I am not 100% where that response message is coming "from", but I am *GUESSING* that maybe the browser is 
invisibly making a request to the "https://pxy.west...:8443" host (REMEMBER that "pxy...:8443" is the "backend-url"), 
and that request is not appearing in the saml-tracer output.  

That "pxy:8443" is a reverse proxy and is configured to do SSL, BUT it is only doing 1-way SSL, so it does not make sense that
that reverse proxy would be complaining about a cert.

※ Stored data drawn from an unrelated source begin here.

(** X9.  A successful [admin_delete_upload] whose unlinks succeed removes
    the record and the file from both directories, and nothing else: the id
    is no longer found, the file name is absent from the pending and the
    approved directory, other records and other files are as before, and the
    message reports how many of the two locations held the file. *)
Theorem delete_removes_record_and_files :
  forall (config : Config) (io : delete_io) (upload_id : string)
         (token : option string) (w : world) (resp : AdminResponse) (w' : world),
    NoDup (Dict.keys (labels w)) ->
    unlink_images_ok io = true -> unlink_approved_ok io = true ->
    admin_delete_upload config io upload_id token w = (Return resp, w') ->
    exists e name,
      DataManager.get_upload upload_id w = Some e /\ file e = Some name
      /\ DataManager.get_upload upload_id w' = None
      /\ images w' !! name = None /\ approved w' !! name = None
      /\ (forall other, other <> upload_id ->
                        DataManager.get_upload other w'
                        = DataManager.get_upload other w)
      /\ (forall other, other <> name ->
                        images w' !! other = images w !! other
                        /\ approved w' !! other = approved w !! other)
      /\ admin_message resp
         = deleted_message
             (match images w !! name with Some _ => 1 | None => 0 end
              + match approved w !! name with Some _ => 1 | None => 0 end)
      /\ data_dir w' !! LABELS_FILE = Some (JsonDoc (labels w')).
Proof.
  intros config io upload_id token w resp w' Hnd Hui Hua Hrun.
  destruct (delete_Return_found _ _ _ _ _ _ _ Hrun)
    as (e & name & Htok & Hget & Hfile & Hsv).
  rewrite (delete_after_checks _ _ _ _ _ _ _ Htok Hget Hfile) in Hrun.
  rewrite Hsv, Hui, Hua in Hrun. injection Hrun as <- <-.
  destruct (unlink_if_exists_ok name (images w)) as (Hi1 & Hi2 & Hi3).
  destruct (unlink_if_exists_ok name (approved w)) as (Ha1 & Ha2 & Ha3).
  exists e, name. unfold DataManager.get_upload in *. simpl.
  split; [done|]. split; [done|]. split; [by apply dict_get_del_eq|].
  split; [done|]. split; [done|]. split.
  { intros other Hne. by apply dict_get_del_ne. }
  split.
  { intros other Hne. split; [by apply Hi2|by apply Ha2]. }
  split; [by rewrite Hi3, Ha3|apply lookup_insert_eq].
Qed.

Lemma delete_removes_record_and_files_witness :
  let io := {| unlink_images_ok := true; unlink_approved_ok := true;
               delete_save_ok := true |} in
  let run := admin_delete_upload Demo.config io "u1" (Some "changeme")
                                 Demo.pending_world in
  DataManager.get_upload "u1" (snd run) = None
  /\ images (snd run) !! "u1.png" = None
  /\ fst run = Return {| admin_success := true;
                         admin_message :=
                           "Upload deleted successfully. Files removed: 1" |}.
Proof.
  assert (Hnd : NoDup (Dict.keys (labels Demo.pending_world))).
  { apply NoDup_singleton. }
  destruct (delete_removes_record_and_files Demo.config
              {| unlink_images_ok := true; unlink_approved_ok := true;
                 delete_save_ok := true |} "u1" (Some "changeme")
              Demo.pending_world _ _ Hnd eq_refl eq_refl eq_refl)
    as (e & name & _ & Hfile & Hgone & Himg & _).
  split; [exact Hgone|]. split; [|reflexivity].
  reflexivity.
Defined.

(** X10.  Deletion is best effort, not a transaction.  When unlinking the
    pending file fails, the call still succeeds and removes the record, and
    the file stays behind without a record; when the store write fails, the
    call raises 500 although the files are already removed and the record is
    already gone from memory, while [labels.json] still holds it. *)
Theorem delete_is_best_effort :
  forall (config : Config) (io : delete_io) (upload_id : string)
         (token : option string) (w : world) (e : entry) (name : string)
         (c : list byte),
    NoDup (Dict.keys (labels w)) ->
    is_return (verify_admin_token config token) = true ->
    DataManager.get_upload upload_id w = Some e ->
    file e = Some name ->
    images w !! name = Some c ->
    let run := admin_delete_upload config io upload_id token w in
    DataManager.get_upload upload_id (snd run) = None
    /\ (unlink_images_ok io = false -> delete_save_ok io = true ->
        is_return (fst run) = true /\ images (snd run) !! name = Some c)
    /\ (unlink_images_ok io = true -> delete_save_ok io = false ->
        fst run = Raise (HTTPException 500 "Failed to delete upload metadata")
        /\ images (snd run) !! name = None
        /\ data_dir (snd run) !! LABELS_FILE = data_dir w !! LABELS_FILE).
Proof.
  intros config io upload_id token w e name c Hnd Htok Hget Hfile Hc run.
  subst run. rewrite (delete_after_checks _ _ _ _ _ _ _ Htok Hget Hfile).
  unfold DataManager.get_upload in *.
  split.
  { destruct (delete_save_ok io); simpl; by apply dict_get_del_eq. }
  split.
  - intros Hu Hs. rewrite Hs, Hu. simpl. split; [done|].
    unfold unlink_if_exists. by rewrite Hc.
  - intros Hu Hs. rewrite Hs, Hu. simpl. split; [done|].
    unfold unlink_if_exists at 1. rewrite Hc. simpl.
    split; [apply lookup_delete_eq|by apply lookup_delete_ne].
Qed.

Lemma delete_is_best_effort_witness :
  let io := {| unlink_images_ok := false; unlink_approved_ok := true;
               delete_save_ok := true |} in
  let run := admin_delete_upload Demo.config io "u1" (Some "changeme")
                                 Demo.pending_world in
  DataManager.get_upload "u1" (snd run) = None
  /\ is_return (fst run) = true /\ images (snd run) !! "u1.png" = Some [x68].
Proof.
  assert (Hnd : NoDup (Dict.keys (labels Demo.pending_world))).
  { apply NoDup_singleton. }
  destruct (delete_is_best_effort Demo.config
              {| unlink_images_ok := false; unlink_approved_ok := true;
                 delete_save_ok := true |} "u1" (Some "changeme")
              Demo.pending_world Demo.record1 "u1.png" [x68]
              Hnd eq_refl eq_refl eq_refl eq_refl) as (H1 & H2 & _).
  split; [exact H1|]. exact (H2 eq_refl eq_refl).
Defined.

So maybe the message is coming from the saml-auth-proxy itself, i.e., maybe when the saml-auth-proxy attempts to connect 
to the "pxy...:8443" the reverse proxy is sending a server cert that the saml-auth-proxy is not aware of?

from saml-auth-proxy.

No, you didn't confuse me, but I'm afraid I have provided more than enough effort and information for what is one of several open source projects I maintain in my personal time.

This proxy conforms to typical SAML scenarios, so you are responsible for resolving remaining issues that are specific to your network situation.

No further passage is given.